Lemma step_tables_ok w o : tables_ok w -> legal w o = true -> exists w', step w o = inr w' /\ tables_ok w'.
Proof.
  intros Hok Hleg; unfold tables_ok in Hok; destruct o as [id t r1 r2 r3|k r1 r2|i f r|k r|m r1 r2 r3]; simpl in Hleg.
  - rewrite !andb_true_iff in Hleg; destruct Hleg as [[[H1 H2] _] H4]; apply Nat.ltb_lt in H1, H2.
    destruct (add_interface_ok (drv w) (idxs w) (peers w) id t r1 r2 r3 Hok H1 H2) as (ret & p' & a & E & Em1 & Em2 & Hc).
    { apply orb_true_iff in H4; rewrite negb_true_iff, Z.eqb_neq, Z.eqb_eq in H4; done. }
    simpl; rewrite E; eexists; split; [done|]; unfold tables_ok, idxs; simpl.
    destruct Hc as [[Hr Hp]|[-> Hp]].
    + destruct (Z.eqb_spec ret 0); [done|]; unfold idxs in Hp; by rewrite Em1, Em2.
    + cbn [Z.eqb]; rewrite Em1, Em2, fmap_app; simpl; eapply ptab_perm; [|reflexivity|exact Hp]; unfold idxs.
      rewrite <- app_assoc; simpl; apply Permutation_middle.
  - apply andb_true_iff in Hleg as [H1 H2]; apply Z.eqb_eq in H1 as ->, H2 as ->; simpl.
    destruct (ifs w !! k) as [a|] eqn:Ek; [|by eexists].
    destruct (remove_interface_ok (drv w) (idxs w) ((index <$> delete k (ifs w)) ++ if is_monitoring (drv w) then [mon_vif_idx (drv w)] else []) (peers w) a Hok)
      as (p' & E & Em1 & Em2 & Hp).
    { unfold idxs; by rewrite (delete_perm _ _ _ Ek) at 1. }
    rewrite E; eexists; split; [done|]; unfold tables_ok, idxs; simpl; by rewrite Em1, Em2.
  - simpl; destruct (add_station_ok (drv w) i (Some f) r _ (proj2 (proj2 Hok)) (proj1 Hok)) as (ret & p' & idx & E & Hs & Hc); [done|].
    rewrite E; eexists; split; [done|]; pose proof Hs as (_ & _ & Em2 & Em1 & _).
    destruct Hok as (Hl & Hv & _).
    destruct Hc as [(Hr & Hst & Hpos & _)|(-> & Hst & Hpos)]; unfold tables_ok, idxs in *; simpl; rewrite Em1, Em2.
    + destruct (Z.eqb_spec ret 0); [done|]; split_and!; [by rewrite Hpos|by eapply vtab_same|]; by rewrite (self_sta_same (drv w)).
    + cbn [Z.eqb]; split_and!; [by rewrite Hpos|by eapply vtab_same|]; rewrite (self_sta_same (drv w)) by done.
      eapply table_perm; [|exact Hst]; rewrite app_assoc; apply Permutation_cons_append.
  - apply Z.eqb_eq in Hleg as ->; cbn [step]; destruct (peers w !! k) as [idx|] eqn:Ek; [|by eexists].
    cbn [ath9k_htc_remove_station].
    destruct Hok as (Hl & Hv & Hst).
    destruct (drop_station_ok (drv w) idx _ ((self_sta (drv w) <$> idxs w) ++ delete k (peers w)) Hst) as (p' & E & Hs & Hst' & Hpos).
    { rewrite (delete_perm _ _ _ Ek) at 1; symmetry; apply Permutation_middle. }
    rewrite E; eexists; split; [done|]; pose proof Hs as (_ & _ & Em2 & Em1 & _); unfold tables_ok, idxs in *; simpl; rewrite Em1, Em2.
    split_and!; [by rewrite Hpos|by eapply vtab_same|]; by rewrite (self_sta_same (drv w)).
  - simpl; unfold config_monitor; destruct (is_monitoring (drv w)) eqn:Em.
    + apply andb_true_iff in Hleg as [H1 H2]; apply Z.eqb_eq in H1 as ->, H2 as ->; rewrite andb_false_r.
      destruct (remove_monitor_ok (drv w) (idxs w) (index <$> ifs w) (peers w) Hok) as (p' & E & Em' & Hp).
      { unfold idxs; rewrite Em; symmetry; apply Permutation_cons_append. }
      rewrite E; eexists; split; [done|]; unfold tables_ok, idxs; simpl; by rewrite Em', app_nil_r.
    + apply Z.eqb_eq in Hleg as ->; rewrite andb_true_r; destruct m; [|by eexists].
      destruct (add_monitor_ok (drv w) (idxs w) (peers w) r1 r2 Hok Em) as (ret & p' & E & Hc).
      rewrite E; eexists; split; [done|]; unfold tables_ok, idxs in *; simpl; rewrite Em, app_nil_r in Hc.
      destruct Hc as [[Em' Hp]|[Em' Hp]]; rewrite Em'; [by rewrite app_nil_r|].
      eapply ptab_perm; [apply Permutation_cons_append|reflexivity|exact Hp].
Qed.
*****
- **What is required**
There is a line with "destruct (remove_monitor_ok (drv" and a line with "destruct (add_monitor_ok (drv" above. Copy exactly those two lines and all lines between them, with nothing else.

- **Result of this task**
      destruct (remove_monitor_ok (drv w) (idxs w) (index <$> ifs w) (peers w) Hok) as (p' & E & Em' & Hp).
      { unfold idxs; rewrite Em; symmetry; apply Permutation_cons_append. }
      rewrite E; eexists; split; [done|]; unfold tables_ok, idxs; simpl; by rewrite Em', app_nil_r.
    + apply Z.eqb_eq in Hleg as ->; rewrite andb_true_r; destruct m; [|by eexists].
      destruct (add_monitor_ok (drv w) (idxs w) (peers w) r1 r2 Hok Em) as (ret & p' & E & Hc).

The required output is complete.